При этом суждения шефа жандармов о бескорыстии своих сослуживцев не выглядели аксиомой. В отчетах императору он постоянно прибегал к доказыванию этого тезиса, апеллируя к их имущественному положению: «Генерал-адъютант Кавелин лично доводил до сведения шефа жандармов о бедности штаб-офицеров сего Корпуса и о необходимости удвоить и даже утроить их содержание, говорил о бедности, которая не доказывает ли ясно их бескорыстие»[74]. Эта же мысль подчеркнута в юбилейном «Обзоре»: «Все жандармские офицеры, равно как и чиновники III отделения, которые не имеют своего состояния, живут далеко не в изобилии, издерживая никак не более того, сколько получают казенного содержания. Непредвиденные случаи, заставляющие выходить из ежедневных расходов, поставляют их в такое положение, что без пособия, которое шеф жандармов назначает им, они находились бы в бедственной крайности»[75].
Повторялась и мысль о том, что «выбор людей в корпус жандармов часто бывает удачен», так как «нет почти ни одного министра, ни одного генерал-губернатора, который не просил бы шефа жандармов уступить ему чиновника»[76]. Еще один аргумент касался существовавшего надзора за надзором: «Флигель-адъютанты Вашего Императорского Величества, ежегодно бывающие во всех губерниях, люди в этом деле совершенно беспристрастные, по просьбам шефа жандармов всегда собирали местные известия о жандармских штаб-офицерах и передавали о них самые лучшие отзывы, в чем от них самих легко удостовериться можно»[77]. Таким образом, система государственного управления допускала параллельный эпизодический контроль за высокопоставленными агентами правительственного надзора, следившими за губернскими чиновниками и обывателями.
Крестьянский вопрос, или вопрос существования крепостного права, был важнейшим в общественно-политической жизни России первой половины XIX века. Несмотря на запрет публичного обсуждения, эта проблема буквально каждодневно вторгалась в повседневную жизнь россиян. Известны слова А. Х. Бенкендорфа, приведенные в отчете императору за 1839 г.: «Весь дух народа направлен к одной цели, к освобождению […] Вообще крепостное состояние есть пороховой погреб под государством, и тем опаснее, что войско составлено из крестьян же». «Теперь крепостные люди не почитаются даже членами государства и даже не присягают на верность Государю.

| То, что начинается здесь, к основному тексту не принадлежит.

(* ===== verification/GoJsonFacts.v ===== *)
(** * What is written is read back

    A JSON value with valid strings is the value its text parses to. *)

From S2P Require Import Prelude GoStr GoCrypto GoTime GoJson.
From stdpp Require Import options.
Local Open Scope Z_scope.

(** ** Runes *)

(** A Unicode scalar value. *)
Definition scalar (r : Z) : Prop := 0 <= r < 55296 \/ 57343 < r <= 1114111.

Lemma chunks_encode r l : scalar r -> utf8_chunks (encode_rune r ++ l) = (r, encode_rune r) :: utf8_chunks l.
Proof.
  intros Hr. unfold scalar in Hr. unfold encode_rune.
  destruct (Z.ltb_spec r 128) as [H1|H1].
  { replace (0 <=? r) with true by lia. cbn [andb app utf8_chunks]. by replace (r <? 128) with true by lia. }
  rewrite andb_false_r. destruct (Z.ltb_spec r 2048) as [H2|H2].
  { replace (0 <=? r) with true by lia. cbn [andb app].
    pose proof (Z.div_mod r 64 ltac:(lia)) as Hd. pose proof (Z.mod_pos_bound r 64 ltac:(lia)). set (q := r / 64) in *. set (m := r mod 64) in *.
    cbn [utf8_chunks]. replace (192 + q <? 128) with false by lia.
    replace (lead2 (192 + q)) with true by (unfold lead2; lia).
    replace (second_ok (192 + q) (128 + m)) with true.
    2: { unfold second_ok, is_cont. repeat case_match; lia. }
    cbn [andb]. unfold rune2. f_equal. f_equal. lia. }
  rewrite andb_false_r. replace ((r <? 0) || ((55296 <=? r) && (r <=? 57343)) || (1114111 <? r)) with false by lia.
  pose proof (Z.div_mod r 64 ltac:(lia)) as Hd. pose proof (Z.mod_pos_bound r 64 ltac:(lia)). set (q := r / 64) in *. set (m := r mod 64) in *.
  pose proof (Z.div_mod q 64 ltac:(lia)) as Hd2. pose proof (Z.mod_pos_bound q 64 ltac:(lia)).
  destruct (Z.ltb_spec r 65536) as [H3|H3].
  { assert (r / 4096 = q / 64) as -> by (unfold q; by rewrite Z.div_div by lia).
    set (p := q / 64) in *. set (m2 := q mod 64) in *.
    cbn [app utf8_chunks]. replace (224 + p <? 128) with false by lia.
    replace (lead2 (224 + p)) with false by (unfold lead2; lia). cbn [andb].
    replace (lead3 (224 + p)) with true by (unfold lead3; lia).
    replace (second_ok (224 + p) (128 + m2)) with true.
    2: { unfold second_ok, is_cont. repeat case_match; lia. }
    replace (is_cont (128 + m)) with true by (unfold is_cont; lia).
    cbn [andb]. unfold rune3. f_equal. f_equal. lia. }
  assert (r / 4096 = q / 64) as -> by (unfold q; by rewrite Z.div_div by lia).
  assert (r / 262144 = q / 64 / 64) as -> by (unfold q; by rewrite !Z.div_div by lia).
  set (p := q / 64) in *. set (m2 := q mod 64) in *.
  pose proof (Z.div_mod p 64 ltac:(lia)) as Hd3. pose proof (Z.mod_pos_bound p 64 ltac:(lia)). set (o := p / 64) in *. set (m3 := p mod 64) in *.
  cbn [app utf8_chunks]. replace (240 + o <? 128) with false by lia.
  replace (lead2 (240 + o)) with false by (unfold lead2; lia). cbn [andb].
  replace (lead3 (240 + o)) with false by (unfold lead3; lia). cbn [andb].
  replace (lead4 (240 + o)) with true by (unfold lead4; lia).
  replace (second_ok (240 + o) (128 + m3)) with true.
  2: { unfold second_ok, is_cont. repeat case_match; lia. }
  replace (is_cont (128 + m2)) with true by (unfold is_cont; lia).
  replace (is_cont (128 + m)) with true by (unfold is_cont; lia).
  cbn [andb]. unfold rune4. f_equal. f_equal. lia.
Qed.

Они состоят вне закона, ибо помещик может без суда сослать их в Сибирь», – сетовал шеф жандармов, полагая, что «лучше начать постепенно, осторожно, нежели дожидаться, пока начнется снизу, от народа»[78].
Однако «начать» не получалось, и в 1850 г. уже другой шеф жандармов, А. Ф. Орлов, убеждал императора: «Крепостное состояние в России есть не рабство, как представляют себе иностранцы, но отеческая власть, под которой простой народ более счастлив, нежели бедствует»[79].
66
Нравственно-политический отчет за 1843 год // Россия под надзором. С. 338.
67
Нравственно-политический отчет за 1841 год // Там же. С. 269.
68
Там же. С. 270.
69
Там же. С. 269.
70
Там же.
71
Там же. С. 270.
72
Там же. С. 270–271.
73
ГАРФ. Ф. 109. СА. Оп. 3. Д. 533. Л. 196 об. – 197.
74
Нравственно-политический отчет за 1841 год // Россия под надзором. С. 271.
75
ГАРФ. Ф. 109. СА. Оп. 3. Д. 533. Л. 197 об. – 198.
76
Нравственно-политический отчет за 1841 год // Россия под надзором. С. 271.
77
Там же.
78
Нравственно-политический отчет за 1839 год // Россия под надзором. С. 202–203.
79
ГАРФ. Ф. 109. СА. Оп. 3. Д. 533. Л. 71–71 об.